Jomav obriga os seus
opositores a engolir o “violentíssimo sapo” de que já falei. Quem aceita
governar dentro do modelo em vigor, tem de reconhecer o papel do PR como moderador, facilitador e árbitro, pois é esse o papel que
lhe está destinado. Aqui fica demonstrado que seria
preferível retirar-se do que ser retirado – tanto para o ex-PM DSP, como para o
agora ex-PM Carlos Correia. No caso de Cipriano Cassamá, a sua posição só
poderá ser esclarecida depois da formação do GIP – aí veremos se é ou não
irremovível. Um aspecto é indiscutível: se Cipriano Cassamá estiver, realmente,
do lado de DSP e de Carlos Correia, deverá pôr o seu lugar à disposição no caso
de o GIP não ser do agrado da liderança do PAIGC.
Com a queda de Carlos
Correia, podemos apelidar Carlos Correia de “PM habituado às quedas” (porque é
a quarta vez que “cai” sem chegar nunca ao fim do mandato) ou “bombeiro
que não consegue apagar as chamas” (porque foi várias vezes chamado para “tapar
o buraco” ou “apagar o fogo”, mas as coisas nunca correram bem). Infelizmente,
os Governos suportados por Carlos Correia correram sempre mal, uma vez que ele
nunca ascendeu pela via mais legítima, que são as eleições, mas entrou a “meio
do jogo”. Isto ensina uma lição aos seus sucessores, que devem evitar
colocar-se nesta posição delicada, de ser chamado e afastado sem conseguir
concretizar nada de facto. Jomav “rebentou” o “balão de oxigénio” oferecido a
Carlos Correia em Janeiro, mostrando que, tal como eu previa, este era
um “sol de pouca dura”. Jomav terá agora de coabitar com o quarto Governo durante o seu mandato – o 19.º Governo da Guiné-Bissau. Esperemos
que seja encontrada uma solução coerente e credível entre os partidos políticos (incluindo mulheres e jovens competentes), para restabelecer um mínimo de
equilíbrio na política guineense.
Termino, mais uma vez,
com uma palavra para DSP e para o PAIGC. Volto a frisar que o mais conveniente
seria que DSP fizesse uma retirada estratégica da liderança do partido, para
preservar a sua sobrevivência política. Claro que venceu as eleições como líder
do partido (apesar da desilusão na formação do seu Governo), mas as circunstâncias
não são favoráveis, neste momento, para a sua permanência. Como já referi
anteriormente, e também no meu livro, às vezes é melhor fazer um
Compasso de Espera Político «CEP», como os políticos experientes sabem e fazem.

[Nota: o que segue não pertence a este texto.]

(* ===== verification/CallState.v ===== *)
(** * The state of the [VideoCall] component

    [src/src/components/VideoCall.jsx] keeps its data in three places,
    all modelled here:
    - React state ([useState]): [localStream], [remoteStream], [error],
      [isAudioEnabled], [isVideoEnabled], [isLoading], [remoteUser]
      (record [react]); a setter called after the component unmounted does
      nothing ([set_react]);
    - a ref: [peerConnection.current] (an id into the store of peer
      connections);
    - browser objects reachable from those: the peer connections and the
      media tracks, stored by id, so that a track shared by the local
      stream and a peer connection's sender is one object.
    The component's parameters ([roomId], [role], [userId], [userName]
    from the URL, and [window.location]) are [props].  Pending
    asynchronous work is explicit: a [getUserMedia] promise the code
    awaits ([awaiting_media], with the caller's continuation) and the
    [onConnected] callback given to [WebSocketService.connect]
    ([awaiting_connect], with the stream it captured).  [nav] records
    [navigate(...)].

    Every operation of the component is a [js (local * T)] computation,
    generic in the signaling transport [T] (an instance of
    [Transport.SignalingTransport]); [tr] lifts a transport call. *)

From S2P Require Import Prelude Signaling Transport Browser.

(** The route and query parameters, and the page's location. *)
Record props := mk_props {
  p_roomId : option string;
  p_role : option string;
  p_userId : option string;
  p_userName : option string;
  p_protocol : string;
  p_hostname : string
}.

(** Who awaits [requestMediaPermissions()]: [initializeCall] or
    [retryCall]. *)
Inductive cont := AfterInit | AfterRetry.

Record react := mk_react {
  localStream : option media_stream;
  remoteStream : option nat;
  error : option string;
  isAudioEnabled : bool;
  isVideoEnabled : bool;
  isLoading : bool;
  remoteUser : option remote_user
}.

Record local := mk_local {
  ui : react;
  peerConnection : option nat;
  pcs : gmap nat peer;
  tracks : gmap nat track;
  fresh : nat;
  mounted : bool;
  awaiting_media : option cont;
  awaiting_connect : option media_stream;
  nav : option string
}.

Definition set_localStream (x : option media_stream) (r : react) : react :=
  mk_react x (remoteStream r) (error r) (isAudioEnabled r) (isVideoEnabled r) (isLoading r) (remoteUser r).
Definition set_remoteStream (x : option nat) (r : react) : react :=
  mk_react (localStream r) x (error r) (isAudioEnabled r) (isVideoEnabled r) (isLoading r) (remoteUser r).
Definition set_error (x : option string) (r : react) : react :=
  mk_react (localStream r) (remoteStream r) x (isAudioEnabled r) (isVideoEnabled r) (isLoading r) (remoteUser r).
Definition set_isAudioEnabled (x : bool) (r : react) : react :=
  mk_react (localStream r) (remoteStream r) (error r) x (isVideoEnabled r) (isLoading r) (remoteUser r).
Definition set_isVideoEnabled (x : bool) (r : react) : react :=
  mk_react (localStream r) (remoteStream r) (error r) (isAudioEnabled r) x (isLoading r) (remoteUser r).
Definition set_isLoading (x : bool) (r : react) : react :=
  mk_react (localStream r) (remoteStream r) (error r) (isAudioEnabled r) (isVideoEnabled r) x (remoteUser r).
Definition set_remoteUser (x : option remote_user) (r : react) : react :=
  mk_react (localStream r) (remoteStream r) (error r) (isAudioEnabled r) (isVideoEnabled r) (isLoading r) x.

Definition set_ui (x : react) (l : local) : local :=
  mk_local x (peerConnection l) (pcs l) (tracks l) (fresh l) (mounted l) (awaiting_media l) (awaiting_connect l) (nav l).
Definition set_peerConnection (x : option nat) (l : local) : local :=
  mk_local (ui l) x (pcs l) (tracks l) (fresh l) (mounted l) (awaiting_media l) (awaiting_connect l) (nav l).
Definition set_pcs (x : gmap nat peer) (l : local) : local :=
  mk_local (ui l) (peerConnection l) x (tracks l) (fresh l) (mounted l) (awaiting_media l) (awaiting_connect l) (nav l).
Definition set_tracks (x : gmap nat track) (l : local) : local :=
  mk_local (ui l) (peerConnection l) (pcs l) x (fresh l) (mounted l) (awaiting_media l) (awaiting_connect l) (nav l).
Definition set_fresh (x : nat) (l : local) : local :=
  mk_local (ui l) (peerConnection l) (pcs l) (tracks l) x (mounted l) (awaiting_media l) (awaiting_connect l) (nav l).
Definition set_mounted (x : bool) (l : local) : local :=
  mk_local (ui l) (peerConnection l) (pcs l) (tracks l) (fresh l) x (awaiting_media l) (awaiting_connect l) (nav l).
Definition set_awaiting_media (x : option cont) (l : local) : local :=
  mk_local (ui l) (peerConnection l) (pcs l) (tracks l) (fresh l) (mounted l) x (awaiting_connect l) (nav l).
Definition set_awaiting_connect (x : option media_stream) (l : local) : local :=
  mk_local (ui l) (peerConnection l) (pcs l) (tracks l) (fresh l) (mounted l) (awaiting_media l) x (nav l).
Definition set_nav (x : option string) (l : local) : local :=
  mk_local (ui l) (peerConnection l) (pcs l) (tracks l) (fresh l) (mounted l) (awaiting_media l) (awaiting_connect l) x.

(** The initial state (the [useState] initial values; [isLoading] starts
    [true]). *)
Definition init_react : react :=
  mk_react None None None true true true None.

Definition init_local : local :=
  mk_local init_react None ∅ ∅ 0 true None None None.

Section State.
Context {T : Type} `{SignalingTransport T}.

Abbreviation St := (local * T)%type.

(** A React state update: ignored once the component has unmounted. *)
Definition set_react (f : react -> react) : js St unit :=
  modify (fun '(l, t) =>
    (if mounted l then set_ui (f (ui l)) l else l, t)).

Definition upd (f : local -> local) : js St unit :=
  modify (fun '(l, t) => (f l, t)).

Definition read {A} (f : local -> A) : js St A := gets (fun '(l, _) => f l).

(** A call into the signaling transport. *)
Definition tr {A} (c : js T A) : js St A :=
  fun '(l, t) => let '(t', r) := c t in ((l, t'), r).

(** A fresh object id. *)
Definition alloc : js St nat :=
  '(l, t) ← get;
  upd (set_fresh (S (fresh l))) ;; mret (fresh l).

Definition null_access : js_error :=
  type_error "Cannot read properties of null".

(** The object [peerConnection.current]; reading a method of [null]
    throws. *)
Definition current_pc : js St peer :=
  '(l, _) ← get;
  match peerConnection l with
  | None => throw null_access
  | Some id =>
      match pcs l !! id with
      | Some p => mret p
      | None => throw null_access
      end
  end.

(** Store a result of a peer-connection method, or throw its error. *)
Definition lift_result {A} (r : result A) : js St A :=
  match r with Ok a => mret a | Thrown e => throw e end.

Definition store_pc (p : peer) : js St unit :=
  upd (fun l => set_pcs (<[pc_id p := p]> (pcs l)) l).

End State.

Lemma set_react_run {T} f l (t : T) :
  set_react f (l, t) = ((if mounted l then set_ui (f (ui l)) l else l, t), Ok tt).
Proof. reflexivity. Qed.

Lemma upd_run {T} f l (t : T) : upd f (l, t) = ((f l, t), Ok tt).
Proof. reflexivity. Qed.

(** ** Computations that do not touch the transport *)

Section Frame.
Context {T : Type}.

(** [c] leaves the transport state as it found it, whatever it does to
    the component (and whether or not it throws). *)
Definition local_only {A} (c : js (local * T) A) : Prop :=
  forall l t, (fst (c (l, t))).2 = t.

Lemma local_only_ret {A} (a : A) : local_only (mret a).
Proof. intros l t. reflexivity. Qed.

Lemma local_only_throw {A} e : local_only (@throw _ A e).
Proof. intros l t. reflexivity. Qed.

Lemma local_only_bind {A B} (c : js (local * T) A) (f : A -> js (local * T) B) :
  local_only c -> (forall a, local_only (f a)) -> local_only (c ≫= f).
Proof.
  intros Hc Hf l t. cbv [mbind js_bind].
  specialize (Hc l t). destruct (c (l, t)) as [[l' t'] [a|e]]; simpl in *; subst.
  - apply Hf.
  - reflexivity.
Qed.

Lemma local_only_try {A} (c : js (local * T) A) h :
  local_only c -> (forall e, local_only (h e)) -> local_only (js_try c h).
Proof.
  intros Hc Hh l t. unfold js_try.
  specialize (Hc l t). destruct (c (l, t)) as [[l' t'] [a|e]]; simpl in *; subst.
  - reflexivity.
  - apply Hh.
Qed.

Lemma local_only_get : local_only (@get (local * T)).
Proof. intros l t. reflexivity. Qed.

Lemma local_only_upd f : local_only (@upd T f).
Proof. intros l t. reflexivity. Qed.

Lemma local_only_set_react f : local_only (@set_react T f).
Proof. intros l t. reflexivity. Qed.

Lemma local_only_alloc : local_only (@alloc T).
Proof. intros l t. reflexivity. Qed.

Lemma local_only_current_pc : local_only (@current_pc T).
Proof.
  intros l t. unfold current_pc. cbv [mbind js_bind get].
  destruct (peerConnection l); [destruct (pcs l !! _)|]; reflexivity.
Qed.

Lemma local_only_lift_result {A} (r : result A) : local_only (@lift_result T A r).
Proof. intros l t. by destruct r. Qed.

Lemma local_only_store_pc pc : local_only (@store_pc T pc).
Proof. intros l t. reflexivity. Qed.

Lemma local_only_skip : local_only (@skip (local * T)).
Proof. intros l t. reflexivity. Qed.

Lemma local_only_forEach {A} (f : A -> js (local * T) unit) xs :
  (forall x, local_only (f x)) -> local_only (forEach f xs).
Proof.
  intros Hf. induction xs as [|x xs IH]; simpl;
    [apply local_only_skip|by apply local_only_bind].
Qed.

End Frame.

Create HintDb frame discriminated.
#[export] Hint Resolve local_only_ret local_only_throw local_only_bind local_only_try
  local_only_get local_only_upd local_only_set_react local_only_alloc
  local_only_current_pc local_only_lift_result local_only_store_pc local_only_skip
  local_only_forEach : frame.

(** Prove [local_only] of a composite computation. *)
Ltac solve_local :=
  repeat match goal with
  | |- local_only (match ?x with _ => _ end) => destruct x
  | |- local_only (if ?b then _ else _) => destruct b
  | |- local_only (_ ≫= _) => apply local_only_bind; [|intros ?]
  | |- local_only (js_try _ _) => apply local_only_try; [|intros ?]
  | |- local_only (forEach _ _) => apply local_only_forEach; intros ?
  | |- _ => progress (eauto with frame)
  end.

DSP tem todo o tempo e oportunidade para terminar o seu doutoramento e
apresentar um projecto sólido para a Guiné-Bissau, num contexto mais favorável.
Face à situação em que
nos encontramos, importa saber: quem será o próximo PM? Irá o PAIGC “lançar” Raimundo
Pereira? ou Aristides Ocante? Ou Aladje João Fadia? Será o lugar de vice-PM partilhado com o PRS ou
com uma figura carismática de reconhecido valor? Como ficou o projecto saído do
debate organizado por Miguel Trovoada antes da sua saída? Já não haverá
nenhuma proposta? Será que podemos ficar à espera de algum guineense que esteja a
desempenhar funções nas altas instâncias internacionais (já que todos são do
partido)? Será desta vez que veremos um verdadeiro independente a assumir
funções? E que tal pensarem num Governo de Meritocratas e Tecnocratas (falarei
deste tema num dos próximos posts)? Quanto a mim, a minha obra está à
disposição de todos para discutir o futuro da Guiné-Bissau.
Para mais informações, consultar o meu livro: Mendes, Livonildo Francisco (2015). Modelo Político Unificador - Novo Paradigma de Governação na Guiné-Bissau (pp. 351-352, 409, 440). Lisboa: Chiado Editora.
[1] Na perspectiva do
Constitucionalista português Jorge Reis Novais (2010: 98-99, 462-464), tratava-se
de Governos constituídos exclusivamente a partir de Belém, compostos por
pessoas politicamente próximas do PR e “independentes”, e que depois se
apresentavam no Parlamento com a esperança de beneficiarem, no mínimo, da não
aprovação/rejeição activa dos partidos parlamentares. Os Governos de Iniciativa Presidencial «GIP» ou Governos de Alianças Partidárias
«GAP» do PR são dos mais frequentes na Guiné-Bissau, S. Tomé e Príncipe (18 Governos
eleitos nenhum cumpriu o seu mandato) e em Portugal (dos 21 Governos eleitos só
5 chegaram o fim dos seus mandatos).